In 2005 at this location, a hiker approached our group and asked if we’d lost a rope…our climbing rope. Rico (WalksWithBlackflies) gave me a sideways glance since I was the one who was “assigned” to carry his rope, but didn’t securely attach it to my pack. It was really just a precaution anyway and we never really needed it. I was glad they returned it since was expensive and more importantly snagged incessantly on the cripplebrush which made Rico’s bushwhack much harder that year : ) .

The lighting at the dam was near perfect for photos and a survey of our day’s route hopeful goal. The Trap Dike is not viewable from the Dam, but the upper portion of the Great Slide of Mount Colden can be viewed from an oblique perspective. It looks faintly green, thin and less than impressive from the Dam. Inversely, Marcy Dam looks like a stick in front of a puddle from the slide.

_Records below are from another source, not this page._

(* ===== verification/Face.v ===== *)
(** * Faces ([crates/core/ndn-transport]: [face.rs], [face_options.rs], [face_table.rs], [face_pair_table.rs])

    Face kinds with their textual form, the locality of a face, which decides
    whether [/localhost] may cross it, the options of a face, and the two tables:
    faces by identifier, and the transmit face of an asymmetric pair.

    A [Face] here is what the tables and the stages read of one: its identifier,
    kind, addresses, link type, framing and scope; sending and receiving are
    asynchronous input and output.  A [&str] is the list of its bytes, and the
    parsing of internet addresses is that of the standard library.  A table is
    seen by one thread at a time. *)

From S2P Require Import Prelude Tlv Name NameUri.
#[local] Open Scope Z_scope.

(** ** Standard-library string and address parsing *)

(** [str::split] by a nonempty pattern. *)
Fixpoint split_str (fuel : nat) (pat s : bytes) : list bytes :=
  match fuel with
  | O => [s]
  | S fuel =>
      match strip_prefix pat s with
      | Some r => [] :: split_str fuel pat r
      | None =>
          match s with
          | [] => [[]]
          | c :: s => match split_str fuel pat s with [] => [[c]] | p :: ps => (c :: p) :: ps end
          end
      end
  end.

(** What comes before the first character that satisfies the test. *)
Fixpoint until (stop : Z -> bool) (s : bytes) : bytes :=
  match s with
  | [] => []
  | c :: s => if stop c then [] else c :: until stop s
  end.

(** [rsplit_once(c)]: what comes before the last [c]. *)
Fixpoint before_last (c : Z) (s : bytes) : option bytes :=
  match s with
  | [] => None
  | x :: s => match before_last c s with
              | Some h => Some (x :: h)
              | None => if x =? c then Some [] else None
              end
  end.

Definition to_ascii_lowercase (b : Z) : Z := if (65 <=? b) && (b <=? 90) then b + 32 else b.
Definition eq_ignore_ascii_case (s t : bytes) : bool :=
  bool_decide (map to_ascii_lowercase s = map to_ascii_lowercase t).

The one mile hike to the Avalanche Camp area was uneventful and our comrade who was working on the last few mountains of his “46” departed to the left and Lake Arnold while we continued toward Avalanche Lake, a favorite spot of mine defined by the looming cliffs of Mt. Colden’s on the east and Avalanche Mountain to the west. The lake looked a bit low which coincided with my estimation of the Cascade Lakes earlier. It had been dry and this worked to our advantage for our hike up the dike which can become dangerously slippery as the water content increases. I took several beautiful photos, so I thought. I’ve a fairly new digital SLR and discovered that my camera was on manual and the aperture was set incorrectly resulting in several over-exposed pictures.

The boulder hop around the edge of the lake was beautiful as always and gave us some good views of the fresh debris from this past winter’s avalanche at the base of the dike. Several trees floated near the hitch-up-matildas. The Great Slide loomed impressively above the lake and adjacent to the dike. I looked forward to the upcoming views and exposure.

The Trap Dike and Great Slide

We met an Ontario man named Scott at the south end of the lake. He’d spent the previous night nervously awaiting bears that never came and contemplating a solo hike of the Trap Dike. He admitted later that he was working up the nerve/waiting for an invite from someone like us who had similar goals. We asked him along and found each other great company with similar humor. There are several herd paths along the lake. The one along the shoreline is, perhaps, the easiest though I led us into the evergreens a bit higher. I viewed it as pre-trap dike exit training. The push through the thicket was over quickly as we exited into the avalanche debris and, in short order, ate a snack in the aperture of the dike. J. explained that he needed a sample of the oldest type of rock in the dike for research.

In a jest regarding our upcoming climb, I said, “On my epitaph, let it be read...” J. finished the rhyme without forethought, “I tried to climb and ended up dead!” I only remembered this exchange when watching the video J. took with his digital recorder.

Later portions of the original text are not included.